(Material for the task Opens)

(* ===== verification/WebSocket.v ===== *)
(** Model of [mini-web-server/src/websocket.c]: the handshake of RFC 6455 with its
    SHA-1 and base64, and the encoding and decoding of frames.

    [ws_generate_mask] only calls [rand] and is left out, as are [malloc] and
    [free]. *)

From S2P Require Import Prelude Bytes HttpCore.

Definition WS_MAX_FRAME_SIZE : Z := 64 * 1024.
Definition WS_GUID : list Z := str_bytes "258EAFA5-E914-47DA-95CA-C5AB0DC85B11".
Definition WS_MAX_PAYLOAD_126 : Z := 125.
Definition WS_PAYLOAD_16BIT : Z := 126.
Definition WS_PAYLOAD_64BIT : Z := 127.

Record WsFrame := mk_frame {
  fin : bool; masked : bool; opcode : Z; payload_len : Z; mask_key : list Z; payload_data : option (list Z) }.

(** ** SHA-1 *)

Definition sha1_rotl (val bits : Z) : Z := Z.lor (u32 (Z.shiftl val bits)) (Z.shiftr val (32 - bits)).

Definition be_bytes (n : nat) (x : Z) : list Z :=
  (fun i => Z.land (Z.shiftr x (8 * i)) 255) <$> rev (seqZ 0 (Z.of_nat n)).

Definition sha1_pad (input : list Z) : list Z :=
  let len := Z.of_nat (length input) in
  let padded_len := ((len + 8) / 64 + 1) * 64 in
  input ++ [128] ++ replicate (Z.to_nat (padded_len - len - 9)) 0 ++ be_bytes 8 (u64 (len * 8)).

(** [w[0..15]] of the block at [off], then [w[16..79]]. *)
Definition sha1_word (msg : list Z) (o : nat) : Z :=
  Z.lor (Z.lor (Z.lor (Z.shiftl (msg !!! o) 24) (Z.shiftl (msg !!! (o + 1)%nat) 16)) (Z.shiftl (msg !!! (o + 2)%nat) 8)) (msg !!! (o + 3)%nat).
Definition sha1_schedule (msg : list Z) (off : nat) : list Z :=
  foldl (fun w i => w ++ [sha1_rotl (Z.lxor (Z.lxor (Z.lxor (w !!! (i - 3)%nat) (w !!! (i - 8)%nat)) (w !!! (i - 14)%nat)) (w !!! (i - 16)%nat)) 1])
    ((fun i => sha1_word msg (off + i * 4)) <$> seq 0 16) (seq 16 64).

Record sha1_state := mk_sha1 { sa : Z; sb : Z; sc : Z; sd : Z; se : Z }.
Definition sha1_round (s : sha1_state) (iw : nat * Z) : sha1_state :=
  let '(i, w) := iw in
  let '(mk_sha1 a b c d e) := s in
  let '(f, k) :=
    if (i <? 20)%nat then (Z.lor (Z.land b c) (Z.land (Z.lxor b 0xFFFFFFFF) d), 0x5A827999)
    else if (i <? 40)%nat then (Z.lxor (Z.lxor b c) d, 0x6ED9EBA1)
    else if (i <? 60)%nat then (Z.lor (Z.lor (Z.land b c) (Z.land b d)) (Z.land c d), 0x8F1BBCDC)
    else (Z.lxor (Z.lxor b c) d, 0xCA62C1D6) in
  mk_sha1 (u32 (sha1_rotl a 5 + f + e + k + w)) a (sha1_rotl b 30) c d.

Definition sha1_block (msg : list Z) (h : sha1_state) (blk : nat) : sha1_state :=
  let w := sha1_schedule msg (blk * 64) in
  let r := foldl sha1_round h (zip (seq 0 80) w) in
  mk_sha1 (u32 (sa h + sa r)) (u32 (sb h + sb r)) (u32 (sc h + sc r)) (u32 (sd h + sd r)) (u32 (se h + se r)).

Definition ws_sha1 (input : list Z) : list Z :=
  let msg := sha1_pad input in
  let '(mk_sha1 a b c d e) := foldl (sha1_block msg) (mk_sha1 0x67452301 0xEFCDAB89 0x98BADCFE 0x10325476 0xC3D2E1F0)
                                (seq 0 (length msg / 64)) in
  be_bytes 4 a ++ be_bytes 4 b ++ be_bytes 4 c ++ be_bytes 4 d ++ be_bytes 4 e.

(** ** base64 *)

Definition b64_tbl : list Z := str_bytes "ABCDEFGHIJKLMNOPQRSTUVWXYZabcdefghijklmnopqrstuvwxyz0123456789+/".
Definition tbl (x : Z) : Z := b64_tbl !!! Z.to_nat (Z.land x 63).
Definition b64_triple (a b c : Z) : Z := Z.lor (Z.lor (Z.shiftl a 16) (Z.shiftl b 8)) c.
Fixpoint b64_loop (input : list Z) : list Z :=
  match input with
  | a :: b :: c :: rest =>
      let t := b64_triple a b c in
      tbl (Z.shiftr t 18) :: tbl (Z.shiftr t 12) :: tbl (Z.shiftr t 6) :: tbl t :: b64_loop rest
  | [a; b] => let t := b64_triple a b 0 in [tbl (Z.shiftr t 18); tbl (Z.shiftr t 12); tbl (Z.shiftr t 6); 61]
  | [a] => let t := b64_triple a 0 0 in [tbl (Z.shiftr t 18); tbl (Z.shiftr t 12); 61; 61]
  | [] => []
  end.
(** [None] stands for -1. *)
Definition ws_base64_encode (input : list Z) (out_sz : nat) : option (list Z) :=
  let out_len := ((length input + 2) / 3 * 4)%nat in
  if (out_sz <=? out_len)%nat then None else Some (b64_loop input).

(** ** Handshake *)

(** [None]: the request is not a WebSocket handshake; otherwise what is written to
    the accept buffer. *)
Definition ws_validate_handshake (req : HttpRequest) (accept_sz : nat) : option (option (list Z)) :=
  upgrade ← http_request_get_header req (str_bytes "Upgrade");
  if negb (strcasecmp_eq upgrade (str_bytes "websocket")) then None
  else
    conn ← http_request_get_header req (str_bytes "Connection");
    match strstr_after (str_bytes "Upgrade") conn with
    | None => None
    | Some _ =>
        k ← http_request_get_header req (str_bytes "Sec-WebSocket-Key");
        if (length k =? 0)%nat then None
        else
          ver ← http_request_get_header req (str_bytes "Sec-WebSocket-Version");
          if negb (bool_decide (ver = str_bytes "13")) then None
          else
            let combined := k ++ WS_GUID in
            if (256 <=? length combined)%nat then None
            else Some (if (0 <? accept_sz)%nat then ws_base64_encode (ws_sha1 combined) accept_sz else None)
    end.

Definition ws_build_handshake_response (accept_key protocol : option (list Z)) (res : HttpResponse) : HttpResponse :=
  let res := http_response_set_status res 101 in
  let res := http_response_add_header res (str_bytes "Upgrade") (str_bytes "websocket") in
  let res := http_response_add_header res (str_bytes "Connection") (str_bytes "Upgrade") in
  let res := match accept_key with
             | Some k => http_response_add_header res (str_bytes "Sec-WebSocket-Accept") k
             | None => res end in
  match protocol with
  | Some p => if (0 <? length p)%nat then http_response_add_header res (str_bytes "Sec-WebSocket-Protocol") p else res
  | None => res
  end.

(** ** Frames *)

(** Byte [i] is combined with [mask_key[i & 3]]. *)
Definition ws_mask_payload (data key : list Z) : list Z :=
  imap (fun i b => Z.lxor b (key !!! (i mod 4)%nat)) data.

(** [memcpy(out + pos, bs, n)]; [None] when it goes past the end of [out]. *)
Definition put (out : list Z) (pos : nat) (bs : list Z) : option (list Z) :=
  if (length out <? pos + length bs)%nat then None else Some (take pos out ++ bs ++ drop (pos + length bs) out).

Definition flag (b : bool) : Z := if b then 0x80 else 0x00.
Definition length_bytes (m : bool) (plen : Z) : list Z :=
  if plen <=? WS_MAX_PAYLOAD_126 then [Z.lor (flag m) plen]
  else if plen <=? 65535 then Z.lor (flag m) WS_PAYLOAD_16BIT :: be_bytes 2 plen
  else Z.lor (flag m) WS_PAYLOAD_64BIT :: be_bytes 8 plen.
Definition frame_header (f : WsFrame) : list Z :=
  Z.lor (flag (fin f)) (Z.land (opcode f) 0x0F) :: length_bytes (masked f) (payload_len f)
    ++ (if masked f then mask_key f else []).

(** The return value and the buffer; the header is written before the size is
    checked. *)
Definition ws_encode_frame (f : WsFrame) (out : list Z) : option (Z * list Z) :=
  let hdr := frame_header f in
  let pos := Z.of_nat (length hdr) in
  out ← put out 0 hdr;
  if Z.of_nat (length out) <? u64 (pos + payload_len f) then Some (-1, out)
  else
    out ← match payload_data f with
          | Some data =>
              if 0 <? payload_len f then
                if Z.of_nat (length data) <? payload_len f then None
                else
                  let data := take (Z.to_nat (payload_len f)) data in
                  put out (length hdr) (if masked f then ws_mask_payload data (mask_key f) else data)
              else Some out
          | None => Some out
          end;
    Some (s32 (u64 (pos + payload_len f)), out).

(** [None] stands for -1. *)
Definition ws_decode_frame (data : list Z) : option WsFrame :=
  let len := length data in
  if (len <? 2)%nat then None
  else
    let fin := negb (Z.land (data !!! 0%nat) 0x80 =? 0) in
    let opcode := Z.land (data !!! 0%nat) 0x0F in
    let masked := negb (Z.land (data !!! 1%nat) 0x80 =? 0) in
    let plen := Z.land (data !!! 1%nat) 0x7F in
    '(plen, pos) ← (if plen =? WS_PAYLOAD_16BIT then
                      if (len <? 4)%nat then None else Some (Z.lor (Z.shiftl (data !!! 2%nat) 8) (data !!! 3%nat), 4%nat)
                    else if plen =? WS_PAYLOAD_64BIT then
                      if (len <? 10)%nat then None
                      else Some (foldl (fun p i => Z.lor (u64 (Z.shiftl p 8)) (data !!! (2 + i)%nat)) 0 (seq 0 8), 10%nat)
                    else Some (plen, 2%nat));
    if WS_MAX_FRAME_SIZE <? plen then None
    else
      '(key, pos) ← (if masked then
                       if (len <? pos + 4)%nat then None else Some (take 4 (drop pos data), (pos + 4)%nat)
                     else Some ([0; 0; 0; 0], pos));
      if Z.of_nat len <? Z.of_nat pos + plen then None
      else
        let payload := take (Z.to_nat plen) (drop pos data) in
        Some (mk_frame fin masked opcode plen key
                (if 0 <? plen then Some (if masked then ws_mask_payload payload key else payload) else None)).

(** ** The bytes of a header *)

Lemma first_byte_table :
  forallb (fun x => forallb (fun b => bool_decide (negb (Z.land (Z.lor (flag b) (Z.land x 0x0F)) 0x80 =? 0) = b) &&
    (Z.land (Z.lor (flag b) (Z.land x 0x0F)) 0x0F =? x)) [true; false]) (seqZ 0 16) = true.
Proof. vm_compute. reflexivity. Qed.
Lemma first_byte b x : 0 <= x < 16 -> 
  negb (Z.land (Z.lor (flag b) (Z.land x 0x0F)) 0x80 =? 0) = b /\ Z.land (Z.lor (flag b) (Z.land x 0x0F)) 0x0F = x.
Proof.
  intros Hx. pose proof (proj1 (forallb_forall _ _) first_byte_table x) as H.
  specialize (H ltac:(apply list_elem_of_In, elem_of_seqZ; lia)). rewrite forallb_forall in H.
  specialize (H b ltac:(destruct b; cbn; tauto)). apply andb_true_iff in H as [H1%bool_decide_eq_true_1 H2%Z.eqb_eq]. done.
Qed.

Lemma second_byte_table :
  forallb (fun x => forallb (fun b => bool_decide (negb (Z.land (Z.lor (flag b) x) 0x80 =? 0) = b) &&
    (Z.land (Z.lor (flag b) x) 0x7F =? x)) [true; false]) (seqZ 0 128) = true.
Proof. vm_compute. reflexivity. Qed.
Lemma second_byte b x : 0 <= x < 128 ->
  negb (Z.land (Z.lor (flag b) x) 0x80 =? 0) = b /\ Z.land (Z.lor (flag b) x) 0x7F = x.
Proof.
  intros Hx. pose proof (proj1 (forallb_forall _ _) second_byte_table x) as H.
  specialize (H ltac:(apply list_elem_of_In, elem_of_seqZ; lia)). rewrite forallb_forall in H.
  specialize (H b ltac:(destruct b; cbn; tauto)). apply andb_true_iff in H as [H1%bool_decide_eq_true_1 H2%Z.eqb_eq]. done.
Qed.

Lemma be_bytes_2 x : 0 <= x < 2 ^ 16 -> exists hi lo, be_bytes 2 x = [hi; lo] /\ Z.lor (Z.shiftl hi 8) lo = x.
Proof.
  intros Hx. exists (Z.land (Z.shiftr x 8) 255), (Z.land (Z.shiftr x 0) 255). split; [done|].
  rewrite !land_255, Z.shiftr_0_r, Z.shiftr_div_pow2 by lia. rewrite lor_shiftl by (try apply Z.mod_pos_bound; lia).
  Z.to_euclidean_division_equations. lia.
Qed.

Lemma be_bytes_length n x : length (be_bytes n x) = n.
Proof. unfold be_bytes. by rewrite length_fmap, length_rev, length_seqZ, Nat2Z.id. Qed.
Lemma length_bytes_length m n : (1 <= length (length_bytes m n) <= 9)%nat.
Proof. unfold length_bytes. repeat case_match; cbn [length]; rewrite ?be_bytes_length; lia. Qed.

(** ** Frames on the wire *)

Definition payload (f : WsFrame) : list Z := default [] (payload_data f).
(** A frame that [ws_decode_frame] can produce. *)
Record frame_ok (f : WsFrame) : Prop := {
  fo_opcode : 0 <= opcode f < 16;
  fo_len : payload_len f = Z.of_nat (length (payload f));
  fo_max : payload_len f <= WS_MAX_FRAME_SIZE;
  fo_data : payload_data f = None <-> payload_len f = 0;
  fo_key : if masked f then length (mask_key f) = 4%nat else mask_key f = [0; 0; 0; 0];
}.
Definition key_bytes (f : WsFrame) : list Z := if masked f then mask_key f else [].
Definition masked_payload (f : WsFrame) : list Z :=
  if masked f then ws_mask_payload (payload f) (mask_key f) else payload f.
Definition wire (f : WsFrame) : list Z := frame_header f ++ masked_payload f.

(Material for the task Closes)

Your assignment -
Give the exact lines, and only those, from the line containing "let '(f, k)" through the line containing "else if (i <? 40)%nat" in the entries above.

Response area -
  let '(f, k) :=
    if (i <? 20)%nat then (Z.lor (Z.land b c) (Z.land (Z.lxor b 0xFFFFFFFF) d), 0x5A827999)
    else if (i <? 40)%nat then (Z.lxor (Z.lxor b c) d, 0x6ED9EBA1)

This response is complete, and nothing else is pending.